> DIRECTIONS
Every entry, exactly as given, must be retyped.

*** RECORDS TO PROCESS Section Begins ***

(* ===== verification/Daemon.v ===== *)
(** * The connections of a daemon (libmicrohttpd/src/microhttpd/daemon.c)

    The lists on which the daemon keeps its connections, with their time-outs,
    the limit on their number, and the functions that move a connection from
    one list to another: accepting, suspending, resuming, closing and cleaning
    up.  A connection is an object of a heap, and the lists go through links
    inside the objects.

    Every function takes [d], the daemon, and returns [None] where the code
    panics or its behaviour is undefined.  What happens inside the mutex is one
    step.  The build is one without epoll and TLS, the daemon is no worker of a
    pool, and the application has installed both callbacks, [notify_connection]
    and [notify_completed]. *)

From stdpp Require Import functions gmap.
From S2P Require Import Prelude TSearch IpLimit Dll.

#[local] Open Scope Z_scope.

(** ** State *)

(** The lists linked by [next] and [prev]. *)
Inductive list_id := Connections | Suspended | Cleanup.

(** The lists linked by [nextX] and [prevX]. *)
Inductive timeout_id := Normal | Manual.

#[export] Instance list_id_eq_dec : EqDecision list_id.
Proof. solve_decision. Defined.

#[export] Instance timeout_id_eq_dec : EqDecision timeout_id.
Proof. solve_decision. Defined.

(** [struct MHD_UpgradeResponseHandle] of a connection without TLS. *)
Record upgrade_handle := mkUrh { was_closed : bool; clean_ready : bool }.

(** [struct MHD_Connection]: what the lists depend on. *)
Record connection := mkConnection {
  connection_timeout : Z;
  last_activity : Z;
  suspended : bool;
  resuming : bool;
  in_cleanup : bool;
  client_aware : bool;
  addr : sockaddr;
  urh : option upgrade_handle
}.

(** The calls of [notify_connection] and [notify_completed]. *)
Inductive notification := Notify_started | Notify_closed | Notify_completed.

#[export] Instance notification_eq_dec : EqDecision notification.
Proof. solve_decision. Defined.

(** The members of [struct MHD_Daemon] that are set when it is started. *)
Record settings := mkSettings {
  thread_per_connection : bool;
  allow_suspend_resume : bool;
  allow_upgrade : bool;
  daemon_timeout : Z;
  connection_limit : Z
}.

(** [struct MHD_Daemon].  [resume_pending] is its member [resuming];
    [notified] is what the application was told, last call first. *)
Record daemon := mkDaemon {
  options : settings;
  lists : family list_id;
  timeouts : family timeout_id;
  objs : gmap cid connection;
  connections : Z;
  resume_pending : bool;
  at_limit : bool;
  ips : ip_table;
  notified : list (cid * notification)
}.

Definition set_lists (f : family list_id) (d : daemon) : daemon :=
  mkDaemon (options d) f (timeouts d) (objs d) (connections d) (resume_pending d) (at_limit d) (ips d) (notified d).
Definition set_timeouts (f : family timeout_id) (d : daemon) : daemon :=
  mkDaemon (options d) (lists d) f (objs d) (connections d) (resume_pending d) (at_limit d) (ips d) (notified d).
Definition set_obj (c : cid) (co : connection) (d : daemon) : daemon :=
  mkDaemon (options d) (lists d) (timeouts d) (<[c := co]> (objs d)) (connections d) (resume_pending d) (at_limit d) (ips d) (notified d).
Definition set_connections (n : Z) (d : daemon) : daemon :=
  mkDaemon (options d) (lists d) (timeouts d) (objs d) n (resume_pending d) (at_limit d) (ips d) (notified d).
Definition set_resume_pending (b : bool) (d : daemon) : daemon :=
  mkDaemon (options d) (lists d) (timeouts d) (objs d) (connections d) b (at_limit d) (ips d) (notified d).
Definition set_at_limit (b : bool) (d : daemon) : daemon :=
  mkDaemon (options d) (lists d) (timeouts d) (objs d) (connections d) (resume_pending d) b (ips d) (notified d).
Definition set_ips (t : ip_table) (d : daemon) : daemon :=
  mkDaemon (options d) (lists d) (timeouts d) (objs d) (connections d) (resume_pending d) (at_limit d) t (notified d).
Definition notify (c : cid) (n : notification) (d : daemon) : daemon :=
  mkDaemon (options d) (lists d) (timeouts d) (objs d) (connections d) (resume_pending d) (at_limit d) (ips d) ((c, n) :: notified d).

Definition set_last_activity (t : Z) (co : connection) : connection :=
  mkConnection (connection_timeout co) t (suspended co) (resuming co) (in_cleanup co) (client_aware co) (addr co) (urh co).
Definition set_connection_timeout (t : Z) (co : connection) : connection :=
  mkConnection t (last_activity co) (suspended co) (resuming co) (in_cleanup co) (client_aware co) (addr co) (urh co).
Definition set_suspended (b : bool) (co : connection) : connection :=
  mkConnection (connection_timeout co) (last_activity co) b (resuming co) (in_cleanup co) (client_aware co) (addr co) (urh co).
Definition set_resuming (b : bool) (co : connection) : connection :=
  mkConnection (connection_timeout co) (last_activity co) (suspended co) b (in_cleanup co) (client_aware co) (addr co) (urh co).
Definition set_in_cleanup (b : bool) (co : connection) : connection :=
  mkConnection (connection_timeout co) (last_activity co) (suspended co) (resuming co) b (client_aware co) (addr co) (urh co).
Definition set_client_aware (b : bool) (co : connection) : connection :=
  mkConnection (connection_timeout co) (last_activity co) (suspended co) (resuming co) (in_cleanup co) b (addr co) (urh co).
Definition set_urh (u : option upgrade_handle) (co : connection) : connection :=
  mkConnection (connection_timeout co) (last_activity co) (suspended co) (resuming co) (in_cleanup co) (client_aware co) (addr co) u.

(** ** Lists *)

Definition list_insert (i : list_id) (c : cid) (d : daemon) : option daemon :=
  f ← family_insert (lists d) i c; Some (set_lists f d).

Definition list_remove (i : list_id) (c : cid) (d : daemon) : option daemon :=
  f ← family_remove (lists d) i c; Some (set_lists f d).

(** The list for the time-out of a connection. *)
Definition timeout_list (s : settings) (co : connection) : timeout_id :=
  if connection_timeout co =? daemon_timeout s then Normal else Manual.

*** RECORDS TO PROCESS Section Ends ***

> ANSWER
(* ===== verification/Daemon.v ===== *)
(** * The connections of a daemon (libmicrohttpd/src/microhttpd/daemon.c)

    The lists on which the daemon keeps its connections, with their time-outs,
    the limit on their number, and the functions that move a connection from
    one list to another: accepting, suspending, resuming, closing and cleaning
    up.  A connection is an object of a heap, and the lists go through links
    inside the objects.

    Every function takes [d], the daemon, and returns [None] where the code
    panics or its behaviour is undefined.  What happens inside the mutex is one
    step.  The build is one without epoll and TLS, the daemon is no worker of a
    pool, and the application has installed both callbacks, [notify_connection]
    and [notify_completed]. *)

From stdpp Require Import functions gmap.
From S2P Require Import Prelude TSearch IpLimit Dll.

#[local] Open Scope Z_scope.

(** ** State *)

(** The lists linked by [next] and [prev]. *)
Inductive list_id := Connections | Suspended | Cleanup.

(** The lists linked by [nextX] and [prevX]. *)
Inductive timeout_id := Normal | Manual.

#[export] Instance list_id_eq_dec : EqDecision list_id.
Proof. solve_decision. Defined.

#[export] Instance timeout_id_eq_dec : EqDecision timeout_id.
Proof. solve_decision. Defined.

(** [struct MHD_UpgradeResponseHandle] of a connection without TLS. *)
Record upgrade_handle := mkUrh { was_closed : bool; clean_ready : bool }.

(** [struct MHD_Connection]: what the lists depend on. *)
Record connection := mkConnection {
  connection_timeout : Z;
  last_activity : Z;
  suspended : bool;
  resuming : bool;
  in_cleanup : bool;
  client_aware : bool;
  addr : sockaddr;
  urh : option upgrade_handle
}.

(** The calls of [notify_connection] and [notify_completed]. *)
Inductive notification := Notify_started | Notify_closed | Notify_completed.

#[export] Instance notification_eq_dec : EqDecision notification.
Proof. solve_decision. Defined.

(** The members of [struct MHD_Daemon] that are set when it is started. *)
Record settings := mkSettings {
  thread_per_connection : bool;
  allow_suspend_resume : bool;
  allow_upgrade : bool;
  daemon_timeout : Z;
  connection_limit : Z
}.

(** [struct MHD_Daemon].  [resume_pending] is its member [resuming];
    [notified] is what the application was told, last call first. *)
Record daemon := mkDaemon {
  options : settings;
  lists : family list_id;
  timeouts : family timeout_id;
  objs : gmap cid connection;
  connections : Z;
  resume_pending : bool;
  at_limit : bool;
  ips : ip_table;
  notified : list (cid * notification)
}.

Definition set_lists (f : family list_id) (d : daemon) : daemon :=
  mkDaemon (options d) f (timeouts d) (objs d) (connections d) (resume_pending d) (at_limit d) (ips d) (notified d).
Definition set_timeouts (f : family timeout_id) (d : daemon) : daemon :=
  mkDaemon (options d) (lists d) f (objs d) (connections d) (resume_pending d) (at_limit d) (ips d) (notified d).
Definition set_obj (c : cid) (co : connection) (d : daemon) : daemon :=
  mkDaemon (options d) (lists d) (timeouts d) (<[c := co]> (objs d)) (connections d) (resume_pending d) (at_limit d) (ips d) (notified d).
Definition set_connections (n : Z) (d : daemon) : daemon :=
  mkDaemon (options d) (lists d) (timeouts d) (objs d) n (resume_pending d) (at_limit d) (ips d) (notified d).
Definition set_resume_pending (b : bool) (d : daemon) : daemon :=
  mkDaemon (options d) (lists d) (timeouts d) (objs d) (connections d) b (at_limit d) (ips d) (notified d).
Definition set_at_limit (b : bool) (d : daemon) : daemon :=
  mkDaemon (options d) (lists d) (timeouts d) (objs d) (connections d) (resume_pending d) b (ips d) (notified d).
Definition set_ips (t : ip_table) (d : daemon) : daemon :=
  mkDaemon (options d) (lists d) (timeouts d) (objs d) (connections d) (resume_pending d) (at_limit d) t (notified d).
Definition notify (c : cid) (n : notification) (d : daemon) : daemon :=
  mkDaemon (options d) (lists d) (timeouts d) (objs d) (connections d) (resume_pending d) (at_limit d) (ips d) ((c, n) :: notified d).

Definition set_last_activity (t : Z) (co : connection) : connection :=
  mkConnection (connection_timeout co) t (suspended co) (resuming co) (in_cleanup co) (client_aware co) (addr co) (urh co).
Definition set_connection_timeout (t : Z) (co : connection) : connection :=
  mkConnection t (last_activity co) (suspended co) (resuming co) (in_cleanup co) (client_aware co) (addr co) (urh co).
Definition set_suspended (b : bool) (co : connection) : connection :=
  mkConnection (connection_timeout co) (last_activity co) b (resuming co) (in_cleanup co) (client_aware co) (addr co) (urh co).
Definition set_resuming (b : bool) (co : connection) : connection :=
  mkConnection (connection_timeout co) (last_activity co) (suspended co) b (in_cleanup co) (client_aware co) (addr co) (urh co).
Definition set_in_cleanup (b : bool) (co : connection) : connection :=
  mkConnection (connection_timeout co) (last_activity co) (suspended co) (resuming co) b (client_aware co) (addr co) (urh co).
Definition set_client_aware (b : bool) (co : connection) : connection :=
  mkConnection (connection_timeout co) (last_activity co) (suspended co) (resuming co) (in_cleanup co) b (addr co) (urh co).
Definition set_urh (u : option upgrade_handle) (co : connection) : connection :=
  mkConnection (connection_timeout co) (last_activity co) (suspended co) (resuming co) (in_cleanup co) (client_aware co) (addr co) u.

(** ** Lists *)

Definition list_insert (i : list_id) (c : cid) (d : daemon) : option daemon :=
  f ← family_insert (lists d) i c; Some (set_lists f d).

Definition list_remove (i : list_id) (c : cid) (d : daemon) : option daemon :=
  f ← family_remove (lists d) i c; Some (set_lists f d).

(** The list for the time-out of a connection. *)
Definition timeout_list (s : settings) (co : connection) : timeout_id :=
  if connection_timeout co =? daemon_timeout s then Normal else Manual.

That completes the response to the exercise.